ANO: 25 | Nº: 6208

Dilce Helena Alves Aguzzi

dilcehelenapsicologa@gmail.com
Psicóloga
16/04/2019 Dilce Helena Alves Aguzzi (Opinião)

Para expandir a alma

Por um desses fenômenos da sincronicidade acordei me impondo refletir sobre a alma, sobre o que alarga ou encolhe as fronteiras de nossa psiqué (psiqué é alma em grego), e o primeiro texto com que me deparei nos meus arquivos retornava há um ano e abordando o tema da alma. Então, decidi reproduzi-lo, com a devida compreensão de todos sobre sua importância no cotidiano.

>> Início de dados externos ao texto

Lemma listenByte_invariant (l : ListenLocals) (s : SerialTransport) (c : ascii) :
  demuxInvariant l -> demuxInvariant (listenByte l s c).1.
Proof.
  intros (Hlen & Hexp & _).
  destruct (listenByte_locals l s c) as (Hb & _ & Hline).
  pose proof (byteVal_range c) as Hr.
  split; [|split; [|rewrite Hb; lia]].
  - destruct Hline as [-> | [[-> _] | [_ H]]]; [cbn; lia | exact Hlen | exact H].
  - destruct Hline as [-> | [[Heq H] | [H _]]].
    + intros Hne. contradiction.
    + rewrite Heq. intros Hne. apply (H Hne), Hexp, Hne.
    + intros _. exact H.
Qed.

Lemma listenBytes_cons (c : ascii) (bytes : list ascii) (l : ListenLocals)
    (s : SerialTransport) :
  listenBytes (c :: bytes) l s
  = listenBytes bytes (listenByte l s c).1 (listenByte l s c).2.
Proof.
  unfold listenBytes. cbn [fold_left fst snd].
  destruct (listenByte l s c) as [l1 s1]. reflexivity.
Qed.

Lemma listenBytes_app (bs bs' : list ascii) (l : ListenLocals)
    (s : SerialTransport) :
  listenBytes (bs ++ bs') l s
  = listenBytes bs' (listenBytes bs l s).1 (listenBytes bs l s).2.
Proof.
  unfold listenBytes. rewrite fold_left_app.
  destruct (fold_left _ bs (l, s)) as [l1 s1]. reflexivity.
Qed.

(** X13. Between any two bytes the read loop's buffer holds at most 256
    bytes, so the accumulation never writes outside [lineBuffer]; a
    non-empty buffer always comes with the expecting-text flag set; and the
    previous byte is a byte or the start marker -1. Hence the third test of
    the bare-LF case, a non-empty buffer with the flag off, is never true
    when a byte arrives. This holds from the start of [listen] on, whatever
    bytes arrive and whatever the transport does in between. *)
Theorem listen_buffer_stays_in_bounds
    (bytes : list ascii) (l : ListenLocals) (s : SerialTransport) :
  demuxInvariant l ->
  let l' := (listenBytes bytes l s).1 in
  (String.length (line l') <= 256)%nat
  /\ (line l' <> EmptyString -> expectingTextMode l' = true)
  /\ -1 <= lastByte l' < 256
  /\ (0 <? linePos l') && negb (expectingTextMode l') = false
  /\ (forall now, demuxInvariant (listenStart now)).
Proof.
  intros Hinv l'.
  assert (Hfinal : demuxInvariant l').
  { subst l'. revert l s Hinv.
    induction bytes as [|c bytes IH]; intros l s Hinv; [exact Hinv|].
    rewrite listenBytes_cons. apply IH, listenByte_invariant, Hinv. }
  destruct Hfinal as (H1 & H2 & H3).
  split; [exact H1|]. split; [exact H2|]. split; [exact H3|]. split.
  - rewrite linePos_pos.
    destruct (streq (line l') EmptyString) eqn:E; [reflexivity|].
    apply streq_false in E. rewrite (H2 E). reflexivity.
  - intros now. split; [cbn; lia|]. split; [intros H; contradiction H; reflexivity|].
    cbn. lia.
Qed.

Lemma listen_buffer_witness :
  let l' := (listenBytes ["O"; "K"; CR]%char (listenStart 0) connected).1 in
  (String.length (line l') <= 256)%nat /\ -1 <= lastByte l' < 256.
Proof.
  intros l'.
  assert (H0 : demuxInvariant (listenStart 0)).
  { split; [cbn; lia|]. split; [intros H; contradiction H; reflexivity|].
    cbn. lia. }
  destruct (listen_buffer_stays_in_bounds ["O"; "K"; CR]%char (listenStart 0)
              connected H0) as (H1 & _ & H3 & _).
  split; [exact H1 | exact H3].
Defined.

Lemma sliceTo_full (n : nat) (s : string) :
  (String.length s <= n)%nat -> sliceTo n s = s.
Proof.
  revert n. induction s as [|c s IH]; intros n Hn.
  - destruct n; reflexivity.
  - destruct n as [|n]; [cbn in Hn; lia|]. cbn. rewrite IH; [reflexivity|].
    cbn in Hn. lia.
Qed.

Lemma append_assoc_char (a : string) (c : ascii) (b : string) :
  (a +:+ String c EmptyString) +:+ b = a +:+ String c b.
Proof.
  induction a as [|x a IH]; [reflexivity|].
  change (String x ((a +:+ String c EmptyString) +:+ b)
          = String x (a +:+ String c b)).
  rewrite IH. reflexivity.
Qed.
(** C8. On a generated grid (50x50, nothing placed yet) the array
    [floorTiles] is the list of walkable cells in row-major order.  With at
    least two of them, [placeEntranceAndExit] makes the first one the
    entrance and the last one the exit, these are then the only entrance
    and the only exit of the grid, every other cell is untouched, and the
    player is moved to the centre of the entrance cell.  With fewer than
    two, the call changes nothing: no entrance, no exit, same player
    position. *)
Theorem placeEntranceAndExit_spec (g : Game)
  (Hwf : wf_grid (tiles (engine g)))
  (Hun : unplaced (tiles (engine g))) :
  let tl := tiles (engine g) in
  let cells := List.filter (walkable_at tl) scan_order in
  floorTiles tl = Some cells /\
  match cells with
  | entrance :: (_ :: _) as rest =>
      let exit := List.last rest entrance in
      exists g',
        placeEntranceAndExit g = Some (tt, g') /\
        let tl' := tiles (engine g') in
        count_tiles (fun t => is_entrance (tile_type t)) tl' = 1%nat /\
        count_tiles (fun t => is_exit (tile_type t)) tl' = 1%nat /\
        (exists t, tile_at tl' (fst entrance) (snd entrance) = Some t /\
                   tile_type t = TEntrance) /\
        (exists t, tile_at tl' (fst exit) (snd exit) = Some t /\
                   tile_type t = TExit) /\
        (forall x y, (x, y) <> entrance -> (x, y) <> exit ->
                     tile_at tl' x y = tile_at tl x y) /\
        p_x (player (playerService g')) =
          inject_Z (fst entrance) * tileSize + tileSize / 2 /\
        p_y (player (playerService g')) =
          inject_Z (snd entrance) * tileSize + tileSize / 2
  | _ => placeEntranceAndExit g = Some (tt, g)
  end.
Proof.
  intros tl cells.
  pose proof (floorTiles_filter tl Hwf) as Hfloor. fold cells in Hfloor.
  split; [exact Hfloor|].
  assert (Hsub : forall c, In c cells -> In c scan_order).
  { intros c Hc. apply List.filter_In in Hc. tauto. }
  assert (Hnd : List.NoDup cells) by apply List.NoDup_filter, NoDup_scan_order.
  assert (Hrun : forall Q,
            returns (match cells with
                     | entrance :: rest =>
                         when (2 <=? length cells)%nat
                           (let exit := List.last rest entrance in
                            set_tile_type (fst entrance) (snd entrance) TEntrance >>
                            set_tile_type (fst exit) (snd exit) TExit >>
                            setPosition (inject_Z (fst entrance) * tileSize + tileSize / 2)
                                        (inject_Z (snd entrance) * tileSize + tileSize / 2))
                     | [] => ret tt
                     end) g Q ->
            returns placeEntranceAndExit g Q).
  { intros Q HQ. unfold placeEntranceAndExit.
    apply returns_bind, returns_get.
    apply returns_bind. eapply returns_lift_option; [exact Hfloor|]. exact HQ. }
  destruct cells as [|entrance [|c rest]] eqn:Ecells.
  - destruct (Hrun (fun _ g' => g' = g)) as ([] & g' & Hg' & ->);
      [apply returns_ret; reflexivity|exact Hg'].
  - destruct (Hrun (fun _ g' => g' = g)) as ([] & g' & Hg' & ->);
      [apply returns_ret; reflexivity|exact Hg'].
  - set (exit := List.last (c :: rest) entrance).
    assert (Hexit_in : In exit (c :: rest)) by (apply last_In; discriminate).
    assert (Hne : exit <> entrance).
    { intros Heq. apply List.NoDup_cons_iff in Hnd as [Hnotin _].
      apply Hnotin. rewrite <- Heq. exact Hexit_in. }
    destruct (proj1 (In_scan_order entrance) (Hsub _ (or_introl eq_refl))) as [Hex Hey].
    destruct (proj1 (In_scan_order exit) (Hsub _ (or_intror Hexit_in))) as [Hxx Hxy].
    destruct (grid_set_type_wf tl _ _ TEntrance Hwf Hex Hey)
      as (tl1 & old1 & Hold1 & Hty1 & Hset1).
    pose proof (grid_set_wf _ _ _ _ _ Hwf Hset1) as Hwf1.
    destruct (grid_set_type_wf tl1 _ _ TExit Hwf1 Hxx Hxy)
      as (tl2 & old2 & Hold2 & Hty2 & Hset2).
    assert (Hold2' : tile_at tl (fst exit) (snd exit) = Some old2).
    { rewrite <- Hold2. symmetry. eapply tile_at_grid_set_ne; [exact Hset1|].
      rewrite <- !surjective_pairing. exact Hne. }
    destruct (unplaced_tile tl _ _ _ Hun Hold1) as [Ho1e Ho1x].
    destruct (unplaced_tile tl _ _ _ Hun Hold2') as [Ho2e Ho2x].
    destruct (unplaced_count tl Hun) as [Hc0e Hc0x].
    pose proof (grid_set_count (fun t => is_entrance (tile_type t)) _ _ _ _ _ _ Hold1 Hset1) as Hc1e.
    pose proof (grid_set_count (fun t => is_exit (tile_type t)) _ _ _ _ _ _ Hold1 Hset1) as Hc1x.
    pose proof (grid_set_count (fun t => is_entrance (tile_type t)) _ _ _ _ _ _ Hold2 Hset2) as Hc2e.
    pose proof (grid_set_count (fun t => is_exit (tile_type t)) _ _ _ _ _ _ Hold2 Hset2) as Hc2x.
    cbn beta in Hc1e, Hc1x, Hc2e, Hc2x.
    rewrite Ho1e, Hc0e in Hc1e. rewrite Ho1x, Hc0x in Hc1x.
    rewrite Ho2e in Hc2e. rewrite Ho2x in Hc2x.
    cbn [b2n is_entrance is_exit tile_with_type tile_type] in Hc1e, Hc1x, Hc2e, Hc2x.
    set (px := inject_Z (fst entrance) * tileSize + tileSize / 2).
    set (py := inject_Z (snd entrance) * tileSize + tileSize / 2).
    destruct (Hrun (fun _ g' =>
                g' = with_player (pl_with_pos px py)
                       (with_engine (eng_with_tiles tl2)
                          (with_engine (eng_with_tiles tl1) g))))
      as ([] & g' & Hg' & ->).
    { cbn [length Nat.leb when]. fold exit.
      apply returns_bind. eapply returns_set_tile_type; [exact Hty1|].
      apply returns_bind. eapply returns_set_tile_type; [exact Hty2|].
      apply returns_modify. reflexivity. }
    eexists. split; [exact Hg'|].
    cbn [with_player with_playerService with_engine engine playerService tiles
         eng_with_tiles player ps_with_player pl_with_pos p_x p_y].
    split; [lia|]. split; [lia|].
    split.
    { rewrite (tile_at_grid_set_ne _ _ _ _ _ _ _ Hset2)
        by (rewrite <- !surjective_pairing; congruence).
      rewrite (tile_at_grid_set_eq _ _ _ _ _ Hset1). eauto. }
    split.
    { rewrite (tile_at_grid_set_eq _ _ _ _ _ Hset2). eauto. }
    split; [|split; reflexivity].
    intros x y Hxe Hxx'.
    rewrite (tile_at_grid_set_ne _ _ _ _ _ _ _ Hset2)
      by (rewrite <- surjective_pairing; exact Hxx').
    apply (tile_at_grid_set_ne _ _ _ _ _ _ _ Hset1).
    rewrite <- surjective_pairing. exact Hxe.
Qed.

Muitas sensações que temos podem ser traduzidas pelo tamanho de nossa alma, ou a impressão que temos quanto à sua dimensão. Em alguns momentos sentimos que está enorme e pode envolver o mundo, noutros momentos parece que diminuiu tanto a ponto de ter desaparecido.
Pequenos detalhes do cotidiano, iniciativas nossas ou de quem nos cerca também têm este poder de alargar ou encolher as fronteiras da alma.

Encolhe a alma:
Uma preocupação que perdura
O medo concreto
Não conseguir dizer não
O excesso
A falta
Pouco tempo para si
Aridez afetiva
Ausência de poesia
Desentendimentos banais
Saudade
Hostilidade
Ignorância
Frio
Injustiça, calúnia, incompreensão
Desacreditar, negar

Expande a alma:
Envolvimento, empatia
Aquecer o coração, o dia, a casa
Ler, conhecer
Clarear o ambiente, as ideias
Expandir um limite, superar, aprender
Construir ou fortalecer um laço, uma ponte
Lembrar fatos, pessoas e fazê-las saber disso
Reconhecer um erro
Criar, recriar
Agir
Incentivar
Verdadeiramente reconhecer o bem nos outros
Proximidade afetiva, cuidado
Música
Mar
Amar e deixar-se amar.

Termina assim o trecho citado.